> _THE PROBLEM_: Copy each line of the data below in which the word "Require" can be found.

RECORDS FOR THIS TASK below:

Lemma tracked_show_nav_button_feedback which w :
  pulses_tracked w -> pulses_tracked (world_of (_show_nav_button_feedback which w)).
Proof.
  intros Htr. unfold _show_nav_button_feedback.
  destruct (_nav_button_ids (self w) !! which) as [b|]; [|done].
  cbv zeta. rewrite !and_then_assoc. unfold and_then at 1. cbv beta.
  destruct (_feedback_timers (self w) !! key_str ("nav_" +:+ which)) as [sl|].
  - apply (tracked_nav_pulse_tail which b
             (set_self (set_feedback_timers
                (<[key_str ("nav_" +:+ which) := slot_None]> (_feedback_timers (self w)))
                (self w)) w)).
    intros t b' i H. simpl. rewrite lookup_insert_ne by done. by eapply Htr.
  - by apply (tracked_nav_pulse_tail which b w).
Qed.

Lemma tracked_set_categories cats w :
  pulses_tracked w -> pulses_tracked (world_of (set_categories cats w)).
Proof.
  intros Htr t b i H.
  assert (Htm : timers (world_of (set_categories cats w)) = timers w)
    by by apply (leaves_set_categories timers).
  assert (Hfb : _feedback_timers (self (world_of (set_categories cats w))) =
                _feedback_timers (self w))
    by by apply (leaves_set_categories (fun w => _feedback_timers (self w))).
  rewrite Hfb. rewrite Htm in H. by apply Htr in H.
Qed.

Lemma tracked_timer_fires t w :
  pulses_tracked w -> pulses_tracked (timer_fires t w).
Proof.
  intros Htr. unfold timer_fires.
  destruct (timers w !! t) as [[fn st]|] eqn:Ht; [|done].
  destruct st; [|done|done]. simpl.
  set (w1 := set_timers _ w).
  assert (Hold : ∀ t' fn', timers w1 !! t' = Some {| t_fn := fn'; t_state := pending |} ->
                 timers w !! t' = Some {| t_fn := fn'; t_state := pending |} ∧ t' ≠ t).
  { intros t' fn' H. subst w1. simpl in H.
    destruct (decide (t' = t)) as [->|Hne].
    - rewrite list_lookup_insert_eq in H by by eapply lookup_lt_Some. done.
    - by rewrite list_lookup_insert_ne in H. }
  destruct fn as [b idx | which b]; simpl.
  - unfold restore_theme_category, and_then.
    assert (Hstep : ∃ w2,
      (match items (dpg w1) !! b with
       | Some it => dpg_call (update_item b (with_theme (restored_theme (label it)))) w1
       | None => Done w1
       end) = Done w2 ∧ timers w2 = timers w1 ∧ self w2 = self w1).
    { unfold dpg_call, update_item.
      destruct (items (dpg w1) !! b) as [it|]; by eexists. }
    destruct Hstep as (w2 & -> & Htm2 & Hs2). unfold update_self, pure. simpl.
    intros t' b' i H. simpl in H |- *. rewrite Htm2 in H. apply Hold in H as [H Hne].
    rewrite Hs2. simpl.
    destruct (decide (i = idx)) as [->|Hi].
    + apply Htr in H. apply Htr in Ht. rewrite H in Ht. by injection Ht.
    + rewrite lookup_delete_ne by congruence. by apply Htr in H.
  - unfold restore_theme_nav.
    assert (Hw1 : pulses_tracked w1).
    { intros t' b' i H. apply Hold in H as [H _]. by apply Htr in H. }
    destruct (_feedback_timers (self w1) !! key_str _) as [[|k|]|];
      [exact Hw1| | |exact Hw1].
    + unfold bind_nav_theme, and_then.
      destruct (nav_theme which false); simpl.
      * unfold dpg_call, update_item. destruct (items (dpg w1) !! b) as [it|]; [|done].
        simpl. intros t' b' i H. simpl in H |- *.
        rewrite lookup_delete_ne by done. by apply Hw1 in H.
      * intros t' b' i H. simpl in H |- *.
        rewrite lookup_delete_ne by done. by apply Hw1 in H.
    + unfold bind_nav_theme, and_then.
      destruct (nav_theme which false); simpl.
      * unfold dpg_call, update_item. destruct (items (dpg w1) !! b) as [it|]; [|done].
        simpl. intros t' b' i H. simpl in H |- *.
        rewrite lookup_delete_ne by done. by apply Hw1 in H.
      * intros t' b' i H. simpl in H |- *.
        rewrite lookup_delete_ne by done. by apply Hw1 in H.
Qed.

End of RECORDS FOR THIS TASK.
RECORDS FOR THIS TASK below:

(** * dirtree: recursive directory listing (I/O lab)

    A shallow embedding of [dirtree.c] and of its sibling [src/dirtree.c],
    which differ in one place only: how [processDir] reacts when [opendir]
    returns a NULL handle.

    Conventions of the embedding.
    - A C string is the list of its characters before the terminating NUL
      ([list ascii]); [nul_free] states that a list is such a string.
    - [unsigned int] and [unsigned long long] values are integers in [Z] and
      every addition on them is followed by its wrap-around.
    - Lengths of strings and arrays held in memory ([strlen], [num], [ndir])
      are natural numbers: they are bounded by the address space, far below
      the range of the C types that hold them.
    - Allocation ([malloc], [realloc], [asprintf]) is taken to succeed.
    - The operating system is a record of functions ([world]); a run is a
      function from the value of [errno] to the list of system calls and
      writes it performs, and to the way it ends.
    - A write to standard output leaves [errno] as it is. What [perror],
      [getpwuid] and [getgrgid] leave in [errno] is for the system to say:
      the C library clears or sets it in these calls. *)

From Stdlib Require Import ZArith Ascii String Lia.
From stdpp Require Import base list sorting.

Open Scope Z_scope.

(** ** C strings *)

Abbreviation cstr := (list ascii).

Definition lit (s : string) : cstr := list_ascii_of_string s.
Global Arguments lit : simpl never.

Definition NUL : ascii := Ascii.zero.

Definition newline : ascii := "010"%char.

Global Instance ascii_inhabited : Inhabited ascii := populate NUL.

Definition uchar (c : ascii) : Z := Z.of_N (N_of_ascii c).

End of RECORDS FOR THIS TASK.

> _ANSWER TO THE EXERCISE_:
From Stdlib Require Import ZArith Ascii String Lia.
From stdpp Require Import base list sorting.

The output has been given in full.